I also learned entitlement from my childhood friends. I often watched them yell at their parents for perceived slights and eventually get what they wanted.
As I have gotten older it's turned into a more subtle form of entitlement. Taking the form of, I've earned my paycheck, so I should be able treat myself to a few nice things. I'll still give 10% of my income to the church but I deserve a few lattes and a couple of expensive dinners a month. Don't I?
In the Acts of the Apostle in chapter 5 there is an account of a couple who sold a piece of property. They sold the property and only gave a portion to the church but they lied to the Apostles and told them that they sold the property for that price. Then, because they tried to deceive the congregation and the Holy Spirit, they fell down dead.
I know I'm not lying to the Spirit by thinking I'm entitled to certain pleasures, but I may be lying to myself.

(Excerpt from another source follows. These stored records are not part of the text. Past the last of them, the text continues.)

Lemma flush_todo_todos_ok K old new :
  models.Todo.id new = models.Todo.id old → invariant (todos_ok K) (crud.flush_todo old new).
Proof.
  intros Hid w ([Hnd Hlt] & Hnn & HK). unfold crud.flush_todo.
  case_decide; [done|]. case_decide as Htitle; [done|]. simpl.
  unfold todos_ok, todos_pk, title_not_null. simpl.
  set (f := λ t : models.Todo.t,
         if decide (models.Todo.id t = models.Todo.id old)
         then crud.touch (clock (db w)) new else t).
  assert (∀ t, models.Todo.id (f t) = models.Todo.id t) as Hf.
  { intros t. unfold f. case_decide; simpl; congruence. }
  assert (∀ (Q : Z → Prop), Forall (λ t, Q (models.Todo.id t)) (todos (db w)) →
            Forall (λ t, Q (models.Todo.id t)) (f <$> todos (db w))) as Hids.
  { intros Q HQ. apply Forall_fmap. eapply Forall_impl; [exact HQ|].
    intros t. simpl. by rewrite Hf. }
  split_and!.
  - rewrite <- list_fmap_compose.
    erewrite list_fmap_ext; [exact Hnd|]. intros i t _. simpl. apply Hf.
  - by apply (Hids (λ k, k < todos_id_seq (db w))).
  - apply Forall_fmap. eapply Forall_impl; [exact Hnn|]. intros t Ht. simpl.
    unfold f. case_decide; [|done]. simpl.
    destruct (models.Todo.title new); [by eexists|done].
  - intros k Hk. destruct (HK k Hk) as [Hseq Hnot]. split; [done|].
    by apply (Hids (λ k', k' ≠ k)).
Qed.

Lemma delete_row_todos_ok K old : invariant (todos_ok K) (crud.delete_row old).
Proof.
  intros w ([Hnd Hlt] & Hnn & HK). unfold crud.delete_row. simpl.
  unfold todos_ok, todos_pk, title_not_null. simpl.
  split_and!.
  - eapply sublist_NoDup; [exact Hnd|]. apply fmap_sublist, sublist_filter.
  - by apply Forall_filter_keep.
  - by apply Forall_filter_keep.
  - intros k Hk. destruct (HK k Hk) as [Hseq Hnot]. split; [done|].
    by apply Forall_filter_keep.
Qed.

(** Along every evolution the table keeps its primary key, its titles and
    the ids that were used up. *)
Lemma evolves_todos_ok `{!auth.Hasher} K w w' :
  evolves w w' → todos_ok K w → todos_ok K w'.
Proof.
  apply evolves_invariant.
  - intros username email hashed_password w0 Hw0. unfold crud.insert_user.
    case_decide; [done|]. by eapply todos_ok_same.
  - apply insert_todo_todos_ok.
  - apply flush_todo_todos_ok.
  - apply delete_row_todos_ok.
  - intros name color user_id w0 Hw0. unfold crud.insert_category.
    case_decide; [|done]. by eapply todos_ok_same.
  - intros user_id username email w0 Hw0.
    unfold neo4j_client.create_user_node, neo4j_client.write.
    destruct (neo4j_up w0); [|done]. by eapply todos_ok_same.
  - intros todo_id title user_id w0 Hw0.
    unfold neo4j_client.create_todo_node, neo4j_client.write.
    destruct (neo4j_up w0); [|done]. by eapply todos_ok_same.
  - intros category_id name user_id w0 Hw0.
    unfold neo4j_client.create_category_node, neo4j_client.write.
    destruct (neo4j_up w0); [|done]. by eapply todos_ok_same.
  - intros now w0 Hw0 _. by eapply todos_ok_same.
  - intros up w0 Hw0. by eapply todos_ok_same.
Qed.

Lemma reachable_todos_ok `{!auth.Hasher} w : reachable w → todos_ok (λ _, False) w.
Proof.
  intros (now & up & Hev). eapply evolves_todos_ok; [exact Hev|].
  unfold todos_ok, todos_pk, title_not_null. simpl.
  split_and!; [apply NoDup_nil_2|done..].
Qed.

(** ** Deleting a todo (C8) *)




(** ** No BELONGS_TO relationship (C9) *)

Lemma foldl_set_prop_rels {A} (f : graph.Graph → A → graph.Graph) (ns : list A) :
  (∀ g n, graph.rels (f g n) = graph.rels g) →
  ∀ g, graph.rels (foldl f g ns) = graph.rels g.
Proof.
  intros Hf. induction ns as [|n ns IH]; intros g; simpl; [done|]. by rewrite IH, Hf.
Qed.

My self deception comes through saying that I am fully committed to God yet neglecting others through indulging my own desires. Though my deception is not as serious as lying to the Holy Spirit, it is nonetheless blocking me from real commitment to God. And I suspect I am not the only one.
Entitlement can masquerade as many things, but it usually looks like self justification. The harsh reality is no matter how much we justify our spending and living habits it does not change the fact that we need to be sold out for Jesus. The couple in Acts 5 died because they wanted people to think they were sold out for Jesus. They wanted the recognition without the sacrifice. They sold themselves short.
Through my own entitlement I sell myself short as well.
We sell ourselves short.
But for Gods grace we are not stuck in entitlement, we can be educated through the Holy Scripture by the Holy Spirit to transform our world away from entitlement towards sacrifice. I'm not sure what that transformation processes looks like, but I'm excited to find out.
May we read the Bible with fresh eyes opened to our need for self reflection, and may the Holy Spirit empower us to fight for each other rather than for ourselves.